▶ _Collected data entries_
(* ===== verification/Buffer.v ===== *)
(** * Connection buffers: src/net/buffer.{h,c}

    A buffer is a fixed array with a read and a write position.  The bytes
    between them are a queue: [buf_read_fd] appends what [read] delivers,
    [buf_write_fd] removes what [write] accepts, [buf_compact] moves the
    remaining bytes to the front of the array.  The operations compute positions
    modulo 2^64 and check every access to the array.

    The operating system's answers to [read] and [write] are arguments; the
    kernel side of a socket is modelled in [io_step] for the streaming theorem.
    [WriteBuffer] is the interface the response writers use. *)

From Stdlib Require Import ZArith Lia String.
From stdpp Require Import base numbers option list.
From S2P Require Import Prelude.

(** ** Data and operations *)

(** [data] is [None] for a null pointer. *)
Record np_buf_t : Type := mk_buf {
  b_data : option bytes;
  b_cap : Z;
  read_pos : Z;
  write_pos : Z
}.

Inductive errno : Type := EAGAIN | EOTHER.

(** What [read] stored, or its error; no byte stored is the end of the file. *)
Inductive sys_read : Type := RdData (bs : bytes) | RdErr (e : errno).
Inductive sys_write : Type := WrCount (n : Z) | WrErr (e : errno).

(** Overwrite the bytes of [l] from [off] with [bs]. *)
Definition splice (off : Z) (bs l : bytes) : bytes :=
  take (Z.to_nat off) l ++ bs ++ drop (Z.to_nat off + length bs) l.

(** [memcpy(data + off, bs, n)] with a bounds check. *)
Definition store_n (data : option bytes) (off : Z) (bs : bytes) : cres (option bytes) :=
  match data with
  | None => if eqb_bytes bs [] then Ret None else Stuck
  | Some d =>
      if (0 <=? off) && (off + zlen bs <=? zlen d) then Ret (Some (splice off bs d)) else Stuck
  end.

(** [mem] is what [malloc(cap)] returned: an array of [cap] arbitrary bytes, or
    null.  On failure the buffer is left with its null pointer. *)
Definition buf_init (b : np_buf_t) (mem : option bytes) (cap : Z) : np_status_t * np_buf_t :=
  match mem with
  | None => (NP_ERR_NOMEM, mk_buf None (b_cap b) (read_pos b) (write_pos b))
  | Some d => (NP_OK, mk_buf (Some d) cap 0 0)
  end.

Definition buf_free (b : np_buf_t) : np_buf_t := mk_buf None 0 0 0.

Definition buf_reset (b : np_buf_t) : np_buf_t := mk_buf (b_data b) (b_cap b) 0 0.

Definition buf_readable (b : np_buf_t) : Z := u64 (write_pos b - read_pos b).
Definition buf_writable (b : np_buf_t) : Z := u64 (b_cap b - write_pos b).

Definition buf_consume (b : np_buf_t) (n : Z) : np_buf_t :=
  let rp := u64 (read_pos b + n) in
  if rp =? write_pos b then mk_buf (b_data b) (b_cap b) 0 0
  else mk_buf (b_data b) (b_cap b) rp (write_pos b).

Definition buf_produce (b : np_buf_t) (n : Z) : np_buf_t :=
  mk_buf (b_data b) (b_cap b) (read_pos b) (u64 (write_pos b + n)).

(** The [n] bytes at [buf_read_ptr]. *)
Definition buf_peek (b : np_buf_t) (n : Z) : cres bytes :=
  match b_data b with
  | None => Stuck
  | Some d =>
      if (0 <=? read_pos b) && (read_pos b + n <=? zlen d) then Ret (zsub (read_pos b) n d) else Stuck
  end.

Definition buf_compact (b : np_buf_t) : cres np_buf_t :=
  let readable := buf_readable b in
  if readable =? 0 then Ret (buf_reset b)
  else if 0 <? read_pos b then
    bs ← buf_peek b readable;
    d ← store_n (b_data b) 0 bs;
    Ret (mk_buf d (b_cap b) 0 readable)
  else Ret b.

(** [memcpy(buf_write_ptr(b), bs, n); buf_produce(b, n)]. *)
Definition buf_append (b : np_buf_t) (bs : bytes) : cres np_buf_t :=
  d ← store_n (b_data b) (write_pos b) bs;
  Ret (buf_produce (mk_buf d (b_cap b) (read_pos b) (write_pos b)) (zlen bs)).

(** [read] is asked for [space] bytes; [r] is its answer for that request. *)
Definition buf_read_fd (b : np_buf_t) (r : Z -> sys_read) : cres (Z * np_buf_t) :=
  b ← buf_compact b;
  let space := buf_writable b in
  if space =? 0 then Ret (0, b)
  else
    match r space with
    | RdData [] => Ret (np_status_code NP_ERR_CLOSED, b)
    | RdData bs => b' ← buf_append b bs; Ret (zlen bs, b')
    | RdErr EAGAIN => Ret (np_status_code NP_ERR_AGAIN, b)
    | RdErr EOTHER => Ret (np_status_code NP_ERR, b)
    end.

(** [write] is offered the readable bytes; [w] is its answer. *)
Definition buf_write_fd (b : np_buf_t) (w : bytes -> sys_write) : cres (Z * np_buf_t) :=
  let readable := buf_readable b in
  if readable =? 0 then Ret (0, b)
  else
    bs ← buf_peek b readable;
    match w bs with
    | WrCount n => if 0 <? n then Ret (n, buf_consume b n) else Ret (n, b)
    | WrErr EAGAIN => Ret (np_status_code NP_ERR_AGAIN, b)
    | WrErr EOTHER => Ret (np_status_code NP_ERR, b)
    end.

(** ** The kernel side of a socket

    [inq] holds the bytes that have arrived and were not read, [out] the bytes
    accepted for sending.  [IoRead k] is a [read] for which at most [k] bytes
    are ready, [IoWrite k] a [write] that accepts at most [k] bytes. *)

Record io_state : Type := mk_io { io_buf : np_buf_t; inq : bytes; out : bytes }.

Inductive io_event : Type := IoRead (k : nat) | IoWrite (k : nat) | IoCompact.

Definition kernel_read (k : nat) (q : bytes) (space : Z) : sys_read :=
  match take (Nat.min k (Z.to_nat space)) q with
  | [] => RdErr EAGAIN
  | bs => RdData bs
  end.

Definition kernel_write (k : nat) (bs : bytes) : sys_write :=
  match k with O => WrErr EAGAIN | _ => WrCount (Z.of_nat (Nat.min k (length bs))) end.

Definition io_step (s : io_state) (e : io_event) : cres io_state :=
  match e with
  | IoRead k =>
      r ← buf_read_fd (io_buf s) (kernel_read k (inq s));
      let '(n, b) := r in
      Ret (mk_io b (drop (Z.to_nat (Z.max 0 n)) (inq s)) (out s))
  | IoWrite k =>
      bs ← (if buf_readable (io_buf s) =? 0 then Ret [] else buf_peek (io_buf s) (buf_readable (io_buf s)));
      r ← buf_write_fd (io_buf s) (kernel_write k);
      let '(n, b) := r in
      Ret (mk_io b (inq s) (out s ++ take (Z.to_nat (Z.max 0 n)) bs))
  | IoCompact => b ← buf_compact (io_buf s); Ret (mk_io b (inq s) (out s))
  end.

▶ _ASSIGNED TASK_
Copy out each line of the data where the string "Some" appears.

▶ _WRITTEN SOLUTION_
  | Some d =>
      if (0 <=? off) && (off + zlen bs <=? zlen d) then Ret (Some (splice off bs d)) else Stuck
  | Some d => (NP_OK, mk_buf (Some d) cap 0 0)
  | Some d =>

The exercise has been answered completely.